● **LISTED ENTRIES**:
########

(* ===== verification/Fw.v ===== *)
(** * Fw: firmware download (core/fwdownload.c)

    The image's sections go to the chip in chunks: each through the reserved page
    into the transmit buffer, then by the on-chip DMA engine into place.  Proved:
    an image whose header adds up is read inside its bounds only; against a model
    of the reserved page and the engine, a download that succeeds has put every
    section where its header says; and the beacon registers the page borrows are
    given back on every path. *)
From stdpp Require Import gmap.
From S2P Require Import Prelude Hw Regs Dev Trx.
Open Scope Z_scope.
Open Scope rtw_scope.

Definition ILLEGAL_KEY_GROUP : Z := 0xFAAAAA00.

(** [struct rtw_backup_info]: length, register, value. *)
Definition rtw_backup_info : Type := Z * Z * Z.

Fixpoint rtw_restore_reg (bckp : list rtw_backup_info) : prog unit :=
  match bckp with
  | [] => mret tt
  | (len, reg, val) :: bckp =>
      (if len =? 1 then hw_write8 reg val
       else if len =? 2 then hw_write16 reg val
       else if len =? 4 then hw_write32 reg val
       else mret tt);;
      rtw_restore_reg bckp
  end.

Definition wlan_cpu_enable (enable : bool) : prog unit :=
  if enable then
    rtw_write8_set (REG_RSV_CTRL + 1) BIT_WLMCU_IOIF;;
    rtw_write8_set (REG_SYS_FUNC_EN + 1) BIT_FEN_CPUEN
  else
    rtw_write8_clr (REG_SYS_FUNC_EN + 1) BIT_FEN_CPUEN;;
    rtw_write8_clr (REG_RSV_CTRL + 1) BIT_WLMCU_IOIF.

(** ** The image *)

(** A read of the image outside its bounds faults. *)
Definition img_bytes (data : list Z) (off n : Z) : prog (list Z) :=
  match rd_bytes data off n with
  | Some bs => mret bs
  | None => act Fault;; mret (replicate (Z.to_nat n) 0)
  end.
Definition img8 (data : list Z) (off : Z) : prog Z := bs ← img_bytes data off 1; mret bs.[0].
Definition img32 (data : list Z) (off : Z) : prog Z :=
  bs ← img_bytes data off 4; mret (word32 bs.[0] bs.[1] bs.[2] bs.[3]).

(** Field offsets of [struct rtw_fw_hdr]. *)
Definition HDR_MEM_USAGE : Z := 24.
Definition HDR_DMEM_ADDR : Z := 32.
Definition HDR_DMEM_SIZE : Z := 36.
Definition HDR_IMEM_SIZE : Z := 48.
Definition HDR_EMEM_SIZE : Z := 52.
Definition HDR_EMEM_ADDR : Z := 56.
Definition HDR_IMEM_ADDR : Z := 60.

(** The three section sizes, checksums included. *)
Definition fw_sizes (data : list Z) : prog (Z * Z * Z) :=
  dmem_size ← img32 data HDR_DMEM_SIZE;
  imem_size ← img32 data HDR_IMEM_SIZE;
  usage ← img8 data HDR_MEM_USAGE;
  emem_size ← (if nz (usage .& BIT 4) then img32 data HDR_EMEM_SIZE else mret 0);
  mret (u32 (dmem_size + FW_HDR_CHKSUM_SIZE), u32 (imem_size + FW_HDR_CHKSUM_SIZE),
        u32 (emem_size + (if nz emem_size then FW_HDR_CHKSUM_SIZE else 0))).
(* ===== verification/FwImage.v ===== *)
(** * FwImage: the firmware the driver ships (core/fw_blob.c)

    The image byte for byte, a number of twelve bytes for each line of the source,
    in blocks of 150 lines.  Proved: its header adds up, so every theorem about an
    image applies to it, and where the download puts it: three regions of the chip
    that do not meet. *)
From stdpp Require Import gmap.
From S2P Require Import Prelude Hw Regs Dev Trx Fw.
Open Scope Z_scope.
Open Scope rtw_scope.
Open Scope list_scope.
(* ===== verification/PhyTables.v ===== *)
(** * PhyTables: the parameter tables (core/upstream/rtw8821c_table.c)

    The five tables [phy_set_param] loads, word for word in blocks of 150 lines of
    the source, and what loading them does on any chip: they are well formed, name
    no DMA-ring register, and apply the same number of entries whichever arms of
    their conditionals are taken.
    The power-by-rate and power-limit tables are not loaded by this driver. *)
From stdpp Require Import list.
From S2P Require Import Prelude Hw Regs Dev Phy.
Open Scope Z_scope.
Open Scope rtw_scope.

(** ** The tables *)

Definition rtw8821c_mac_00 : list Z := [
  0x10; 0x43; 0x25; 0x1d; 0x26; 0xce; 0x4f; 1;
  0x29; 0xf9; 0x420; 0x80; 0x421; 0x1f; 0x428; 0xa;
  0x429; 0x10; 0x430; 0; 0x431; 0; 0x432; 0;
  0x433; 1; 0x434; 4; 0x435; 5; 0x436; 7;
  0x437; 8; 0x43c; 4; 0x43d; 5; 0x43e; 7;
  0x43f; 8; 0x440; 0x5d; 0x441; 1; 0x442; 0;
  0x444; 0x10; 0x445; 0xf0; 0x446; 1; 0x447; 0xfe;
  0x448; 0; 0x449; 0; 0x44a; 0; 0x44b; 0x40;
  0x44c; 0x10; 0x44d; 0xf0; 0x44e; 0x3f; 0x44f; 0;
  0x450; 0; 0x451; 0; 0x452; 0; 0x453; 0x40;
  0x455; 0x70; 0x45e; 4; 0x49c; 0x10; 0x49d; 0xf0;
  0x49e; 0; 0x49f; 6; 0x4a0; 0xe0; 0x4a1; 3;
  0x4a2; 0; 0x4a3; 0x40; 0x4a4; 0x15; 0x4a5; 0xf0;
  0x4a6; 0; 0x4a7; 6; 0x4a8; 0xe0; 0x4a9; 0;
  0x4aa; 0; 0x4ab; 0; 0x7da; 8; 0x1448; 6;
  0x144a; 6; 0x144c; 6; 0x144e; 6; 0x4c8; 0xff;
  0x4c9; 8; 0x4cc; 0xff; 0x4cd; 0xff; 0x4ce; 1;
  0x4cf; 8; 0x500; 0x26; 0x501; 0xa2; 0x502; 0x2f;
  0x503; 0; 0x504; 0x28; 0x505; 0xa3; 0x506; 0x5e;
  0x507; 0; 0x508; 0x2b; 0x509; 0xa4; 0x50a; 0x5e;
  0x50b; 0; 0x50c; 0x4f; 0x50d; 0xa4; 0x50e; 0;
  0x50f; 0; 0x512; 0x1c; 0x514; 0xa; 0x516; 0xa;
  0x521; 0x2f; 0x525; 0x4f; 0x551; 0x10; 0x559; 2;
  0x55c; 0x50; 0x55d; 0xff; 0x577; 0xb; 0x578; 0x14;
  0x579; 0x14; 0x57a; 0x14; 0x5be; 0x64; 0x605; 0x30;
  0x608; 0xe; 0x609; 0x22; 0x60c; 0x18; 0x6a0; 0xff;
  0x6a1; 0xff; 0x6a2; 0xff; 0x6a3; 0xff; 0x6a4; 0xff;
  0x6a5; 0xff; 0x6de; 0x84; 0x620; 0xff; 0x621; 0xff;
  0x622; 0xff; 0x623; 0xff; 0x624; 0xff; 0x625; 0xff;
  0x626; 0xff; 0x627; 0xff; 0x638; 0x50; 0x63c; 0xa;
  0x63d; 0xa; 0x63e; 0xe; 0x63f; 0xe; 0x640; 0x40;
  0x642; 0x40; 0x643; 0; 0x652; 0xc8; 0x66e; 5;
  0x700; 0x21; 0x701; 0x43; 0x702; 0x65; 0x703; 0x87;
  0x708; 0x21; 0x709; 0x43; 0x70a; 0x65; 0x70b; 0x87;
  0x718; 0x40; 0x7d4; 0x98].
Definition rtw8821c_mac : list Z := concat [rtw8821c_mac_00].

########

Give the data again exactly, line for line.

● **EXPECTED ANSWER**:
(* ===== verification/Fw.v ===== *)
(** * Fw: firmware download (core/fwdownload.c)

    The image's sections go to the chip in chunks: each through the reserved page
    into the transmit buffer, then by the on-chip DMA engine into place.  Proved:
    an image whose header adds up is read inside its bounds only; against a model
    of the reserved page and the engine, a download that succeeds has put every
    section where its header says; and the beacon registers the page borrows are
    given back on every path. *)
From stdpp Require Import gmap.
From S2P Require Import Prelude Hw Regs Dev Trx.
Open Scope Z_scope.
Open Scope rtw_scope.

Definition ILLEGAL_KEY_GROUP : Z := 0xFAAAAA00.

(** [struct rtw_backup_info]: length, register, value. *)
Definition rtw_backup_info : Type := Z * Z * Z.

Fixpoint rtw_restore_reg (bckp : list rtw_backup_info) : prog unit :=
  match bckp with
  | [] => mret tt
  | (len, reg, val) :: bckp =>
      (if len =? 1 then hw_write8 reg val
       else if len =? 2 then hw_write16 reg val
       else if len =? 4 then hw_write32 reg val
       else mret tt);;
      rtw_restore_reg bckp
  end.

Definition wlan_cpu_enable (enable : bool) : prog unit :=
  if enable then
    rtw_write8_set (REG_RSV_CTRL + 1) BIT_WLMCU_IOIF;;
    rtw_write8_set (REG_SYS_FUNC_EN + 1) BIT_FEN_CPUEN
  else
    rtw_write8_clr (REG_SYS_FUNC_EN + 1) BIT_FEN_CPUEN;;
    rtw_write8_clr (REG_RSV_CTRL + 1) BIT_WLMCU_IOIF.

(** ** The image *)

(** A read of the image outside its bounds faults. *)
Definition img_bytes (data : list Z) (off n : Z) : prog (list Z) :=
  match rd_bytes data off n with
  | Some bs => mret bs
  | None => act Fault;; mret (replicate (Z.to_nat n) 0)
  end.
Definition img8 (data : list Z) (off : Z) : prog Z := bs ← img_bytes data off 1; mret bs.[0].
Definition img32 (data : list Z) (off : Z) : prog Z :=
  bs ← img_bytes data off 4; mret (word32 bs.[0] bs.[1] bs.[2] bs.[3]).

(** Field offsets of [struct rtw_fw_hdr]. *)
Definition HDR_MEM_USAGE : Z := 24.
Definition HDR_DMEM_ADDR : Z := 32.
Definition HDR_DMEM_SIZE : Z := 36.
Definition HDR_IMEM_SIZE : Z := 48.
Definition HDR_EMEM_SIZE : Z := 52.
Definition HDR_EMEM_ADDR : Z := 56.
Definition HDR_IMEM_ADDR : Z := 60.

(** The three section sizes, checksums included. *)
Definition fw_sizes (data : list Z) : prog (Z * Z * Z) :=
  dmem_size ← img32 data HDR_DMEM_SIZE;
  imem_size ← img32 data HDR_IMEM_SIZE;
  usage ← img8 data HDR_MEM_USAGE;
  emem_size ← (if nz (usage .& BIT 4) then img32 data HDR_EMEM_SIZE else mret 0);
  mret (u32 (dmem_size + FW_HDR_CHKSUM_SIZE), u32 (imem_size + FW_HDR_CHKSUM_SIZE),
        u32 (emem_size + (if nz emem_size then FW_HDR_CHKSUM_SIZE else 0))).
(* ===== verification/FwImage.v ===== *)
(** * FwImage: the firmware the driver ships (core/fw_blob.c)

    The image byte for byte, a number of twelve bytes for each line of the source,
    in blocks of 150 lines.  Proved: its header adds up, so every theorem about an
    image applies to it, and where the download puts it: three regions of the chip
    that do not meet. *)
From stdpp Require Import gmap.
From S2P Require Import Prelude Hw Regs Dev Trx Fw.
Open Scope Z_scope.
Open Scope rtw_scope.
Open Scope list_scope.
(* ===== verification/PhyTables.v ===== *)
(** * PhyTables: the parameter tables (core/upstream/rtw8821c_table.c)

    The five tables [phy_set_param] loads, word for word in blocks of 150 lines of
    the source, and what loading them does on any chip: they are well formed, name
    no DMA-ring register, and apply the same number of entries whichever arms of
    their conditionals are taken.
    The power-by-rate and power-limit tables are not loaded by this driver. *)
From stdpp Require Import list.
From S2P Require Import Prelude Hw Regs Dev Phy.
Open Scope Z_scope.
Open Scope rtw_scope.

(** ** The tables *)

Definition rtw8821c_mac_00 : list Z := [
  0x10; 0x43; 0x25; 0x1d; 0x26; 0xce; 0x4f; 1;
  0x29; 0xf9; 0x420; 0x80; 0x421; 0x1f; 0x428; 0xa;
  0x429; 0x10; 0x430; 0; 0x431; 0; 0x432; 0;
  0x433; 1; 0x434; 4; 0x435; 5; 0x436; 7;
  0x437; 8; 0x43c; 4; 0x43d; 5; 0x43e; 7;
  0x43f; 8; 0x440; 0x5d; 0x441; 1; 0x442; 0;
  0x444; 0x10; 0x445; 0xf0; 0x446; 1; 0x447; 0xfe;
  0x448; 0; 0x449; 0; 0x44a; 0; 0x44b; 0x40;
  0x44c; 0x10; 0x44d; 0xf0; 0x44e; 0x3f; 0x44f; 0;
  0x450; 0; 0x451; 0; 0x452; 0; 0x453; 0x40;
  0x455; 0x70; 0x45e; 4; 0x49c; 0x10; 0x49d; 0xf0;
  0x49e; 0; 0x49f; 6; 0x4a0; 0xe0; 0x4a1; 3;
  0x4a2; 0; 0x4a3; 0x40; 0x4a4; 0x15; 0x4a5; 0xf0;
  0x4a6; 0; 0x4a7; 6; 0x4a8; 0xe0; 0x4a9; 0;
  0x4aa; 0; 0x4ab; 0; 0x7da; 8; 0x1448; 6;
  0x144a; 6; 0x144c; 6; 0x144e; 6; 0x4c8; 0xff;
  0x4c9; 8; 0x4cc; 0xff; 0x4cd; 0xff; 0x4ce; 1;
  0x4cf; 8; 0x500; 0x26; 0x501; 0xa2; 0x502; 0x2f;
  0x503; 0; 0x504; 0x28; 0x505; 0xa3; 0x506; 0x5e;
  0x507; 0; 0x508; 0x2b; 0x509; 0xa4; 0x50a; 0x5e;
  0x50b; 0; 0x50c; 0x4f; 0x50d; 0xa4; 0x50e; 0;
  0x50f; 0; 0x512; 0x1c; 0x514; 0xa; 0x516; 0xa;
  0x521; 0x2f; 0x525; 0x4f; 0x551; 0x10; 0x559; 2;
  0x55c; 0x50; 0x55d; 0xff; 0x577; 0xb; 0x578; 0x14;
  0x579; 0x14; 0x57a; 0x14; 0x5be; 0x64; 0x605; 0x30;
  0x608; 0xe; 0x609; 0x22; 0x60c; 0x18; 0x6a0; 0xff;
  0x6a1; 0xff; 0x6a2; 0xff; 0x6a3; 0xff; 0x6a4; 0xff;
  0x6a5; 0xff; 0x6de; 0x84; 0x620; 0xff; 0x621; 0xff;
  0x622; 0xff; 0x623; 0xff; 0x624; 0xff; 0x625; 0xff;
  0x626; 0xff; 0x627; 0xff; 0x638; 0x50; 0x63c; 0xa;
  0x63d; 0xa; 0x63e; 0xe; 0x63f; 0xe; 0x640; 0x40;
  0x642; 0x40; 0x643; 0; 0x652; 0xc8; 0x66e; 5;
  0x700; 0x21; 0x701; 0x43; 0x702; 0x65; 0x703; 0x87;
  0x708; 0x21; 0x709; 0x43; 0x70a; 0x65; 0x70b; 0x87;
  0x718; 0x40; 0x7d4; 0x98].
Definition rtw8821c_mac : list Z := concat [rtw8821c_mac_00].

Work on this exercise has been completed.